::: Material for the task
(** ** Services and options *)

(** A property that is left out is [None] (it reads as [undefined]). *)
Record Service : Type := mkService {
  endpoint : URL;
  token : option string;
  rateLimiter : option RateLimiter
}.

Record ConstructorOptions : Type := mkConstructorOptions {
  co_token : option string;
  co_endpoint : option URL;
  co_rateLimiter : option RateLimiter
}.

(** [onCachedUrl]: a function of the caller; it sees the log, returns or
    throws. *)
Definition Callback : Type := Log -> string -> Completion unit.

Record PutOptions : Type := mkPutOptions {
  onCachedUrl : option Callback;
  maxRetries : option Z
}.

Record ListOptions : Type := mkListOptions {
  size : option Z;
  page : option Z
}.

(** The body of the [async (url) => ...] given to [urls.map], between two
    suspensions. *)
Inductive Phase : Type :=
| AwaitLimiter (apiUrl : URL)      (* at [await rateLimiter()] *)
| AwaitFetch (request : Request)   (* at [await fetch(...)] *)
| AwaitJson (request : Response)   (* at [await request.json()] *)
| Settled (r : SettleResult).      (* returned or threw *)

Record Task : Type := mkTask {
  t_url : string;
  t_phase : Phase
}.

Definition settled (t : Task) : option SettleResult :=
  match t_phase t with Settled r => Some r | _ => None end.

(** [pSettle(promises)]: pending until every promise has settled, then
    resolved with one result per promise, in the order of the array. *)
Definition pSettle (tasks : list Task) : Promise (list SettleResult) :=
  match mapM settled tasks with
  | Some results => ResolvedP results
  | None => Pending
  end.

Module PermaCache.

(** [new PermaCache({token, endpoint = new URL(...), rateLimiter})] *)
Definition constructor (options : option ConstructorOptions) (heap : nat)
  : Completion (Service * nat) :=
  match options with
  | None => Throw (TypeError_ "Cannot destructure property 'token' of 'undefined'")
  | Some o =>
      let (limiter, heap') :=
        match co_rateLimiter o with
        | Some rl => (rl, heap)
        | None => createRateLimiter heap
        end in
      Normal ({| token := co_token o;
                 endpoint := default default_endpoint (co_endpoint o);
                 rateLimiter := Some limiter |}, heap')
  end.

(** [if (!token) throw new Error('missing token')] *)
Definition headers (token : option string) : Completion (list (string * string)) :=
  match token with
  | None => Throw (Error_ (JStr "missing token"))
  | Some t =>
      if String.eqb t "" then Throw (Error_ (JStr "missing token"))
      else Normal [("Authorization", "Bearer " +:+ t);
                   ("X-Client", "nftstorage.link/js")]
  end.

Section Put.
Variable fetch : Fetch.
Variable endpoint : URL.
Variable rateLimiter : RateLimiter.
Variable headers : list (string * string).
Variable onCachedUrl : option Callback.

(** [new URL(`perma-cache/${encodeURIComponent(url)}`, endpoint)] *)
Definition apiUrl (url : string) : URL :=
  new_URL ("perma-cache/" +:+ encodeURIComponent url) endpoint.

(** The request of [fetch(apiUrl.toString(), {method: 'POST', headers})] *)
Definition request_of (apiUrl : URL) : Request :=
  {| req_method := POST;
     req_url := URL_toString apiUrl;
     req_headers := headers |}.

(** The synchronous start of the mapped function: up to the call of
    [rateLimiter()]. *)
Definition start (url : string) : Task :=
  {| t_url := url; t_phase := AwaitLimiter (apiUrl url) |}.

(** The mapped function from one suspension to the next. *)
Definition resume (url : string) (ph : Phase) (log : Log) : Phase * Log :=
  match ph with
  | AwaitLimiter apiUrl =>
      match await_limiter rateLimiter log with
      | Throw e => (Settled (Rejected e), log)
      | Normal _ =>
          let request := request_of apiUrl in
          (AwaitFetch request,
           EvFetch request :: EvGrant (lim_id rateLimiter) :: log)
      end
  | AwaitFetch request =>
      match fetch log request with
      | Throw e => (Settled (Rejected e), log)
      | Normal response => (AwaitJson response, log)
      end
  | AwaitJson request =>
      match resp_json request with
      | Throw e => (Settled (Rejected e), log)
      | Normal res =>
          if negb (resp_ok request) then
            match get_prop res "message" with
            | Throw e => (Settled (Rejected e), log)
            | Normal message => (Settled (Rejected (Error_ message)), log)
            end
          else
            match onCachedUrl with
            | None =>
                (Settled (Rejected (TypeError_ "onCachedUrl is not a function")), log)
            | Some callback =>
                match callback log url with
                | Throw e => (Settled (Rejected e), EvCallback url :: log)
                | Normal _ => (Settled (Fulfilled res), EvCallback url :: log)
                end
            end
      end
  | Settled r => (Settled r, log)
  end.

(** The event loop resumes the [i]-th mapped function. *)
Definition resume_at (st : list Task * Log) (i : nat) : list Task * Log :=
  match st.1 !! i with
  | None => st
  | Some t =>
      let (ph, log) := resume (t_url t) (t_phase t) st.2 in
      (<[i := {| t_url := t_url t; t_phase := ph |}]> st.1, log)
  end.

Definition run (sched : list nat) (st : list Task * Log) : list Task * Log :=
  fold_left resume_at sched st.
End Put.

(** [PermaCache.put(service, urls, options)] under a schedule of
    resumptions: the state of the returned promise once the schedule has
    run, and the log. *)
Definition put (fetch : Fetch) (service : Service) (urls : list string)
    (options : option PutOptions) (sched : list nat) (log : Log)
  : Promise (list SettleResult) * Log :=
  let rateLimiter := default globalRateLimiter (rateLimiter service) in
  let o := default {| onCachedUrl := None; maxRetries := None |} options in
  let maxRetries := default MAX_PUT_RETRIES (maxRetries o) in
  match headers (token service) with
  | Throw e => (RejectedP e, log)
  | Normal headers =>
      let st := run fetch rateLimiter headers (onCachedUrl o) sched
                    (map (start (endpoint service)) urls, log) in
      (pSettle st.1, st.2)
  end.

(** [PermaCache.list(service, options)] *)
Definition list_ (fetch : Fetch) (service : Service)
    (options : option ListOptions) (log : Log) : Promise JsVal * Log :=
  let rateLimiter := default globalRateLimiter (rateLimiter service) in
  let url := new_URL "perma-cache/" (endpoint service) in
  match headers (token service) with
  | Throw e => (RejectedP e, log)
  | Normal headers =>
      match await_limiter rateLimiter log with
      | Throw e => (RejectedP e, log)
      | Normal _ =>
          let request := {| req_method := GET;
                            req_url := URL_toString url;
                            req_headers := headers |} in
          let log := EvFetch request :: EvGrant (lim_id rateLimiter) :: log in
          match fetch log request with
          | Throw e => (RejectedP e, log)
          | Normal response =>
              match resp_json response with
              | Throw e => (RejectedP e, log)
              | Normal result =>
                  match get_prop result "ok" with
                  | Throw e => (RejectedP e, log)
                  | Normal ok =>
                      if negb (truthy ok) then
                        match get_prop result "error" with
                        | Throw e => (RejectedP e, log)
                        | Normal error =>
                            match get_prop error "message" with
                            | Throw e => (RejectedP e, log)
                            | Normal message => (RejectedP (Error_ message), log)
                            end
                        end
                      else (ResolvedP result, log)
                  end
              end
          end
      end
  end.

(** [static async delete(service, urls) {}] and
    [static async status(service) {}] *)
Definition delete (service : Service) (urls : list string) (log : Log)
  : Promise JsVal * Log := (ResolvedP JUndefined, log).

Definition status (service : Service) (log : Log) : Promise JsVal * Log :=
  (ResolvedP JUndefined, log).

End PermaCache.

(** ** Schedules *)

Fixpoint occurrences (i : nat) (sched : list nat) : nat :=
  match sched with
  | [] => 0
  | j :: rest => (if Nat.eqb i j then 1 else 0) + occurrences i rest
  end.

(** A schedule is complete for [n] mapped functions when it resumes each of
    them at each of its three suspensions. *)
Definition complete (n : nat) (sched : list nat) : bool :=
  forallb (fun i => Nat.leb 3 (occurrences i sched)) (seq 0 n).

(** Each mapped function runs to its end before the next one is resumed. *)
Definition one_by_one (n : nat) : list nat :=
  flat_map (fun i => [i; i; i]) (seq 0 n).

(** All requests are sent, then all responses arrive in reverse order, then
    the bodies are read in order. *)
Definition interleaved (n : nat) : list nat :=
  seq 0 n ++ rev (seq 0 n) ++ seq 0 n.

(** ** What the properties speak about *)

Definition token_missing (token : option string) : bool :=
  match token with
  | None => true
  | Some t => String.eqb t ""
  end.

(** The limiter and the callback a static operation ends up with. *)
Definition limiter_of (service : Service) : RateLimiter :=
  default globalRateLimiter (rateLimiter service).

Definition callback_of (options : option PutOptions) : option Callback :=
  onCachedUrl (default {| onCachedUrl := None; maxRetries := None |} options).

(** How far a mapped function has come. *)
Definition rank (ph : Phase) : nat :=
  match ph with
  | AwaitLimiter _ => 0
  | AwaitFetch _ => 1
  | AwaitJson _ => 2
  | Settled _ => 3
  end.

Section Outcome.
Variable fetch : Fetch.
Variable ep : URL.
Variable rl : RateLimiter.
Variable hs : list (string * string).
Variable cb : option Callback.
::::::
◆ What the exercise asks: Answer with one number, namely the count of lines in the entries that include the word "default".

◆ Task result: 7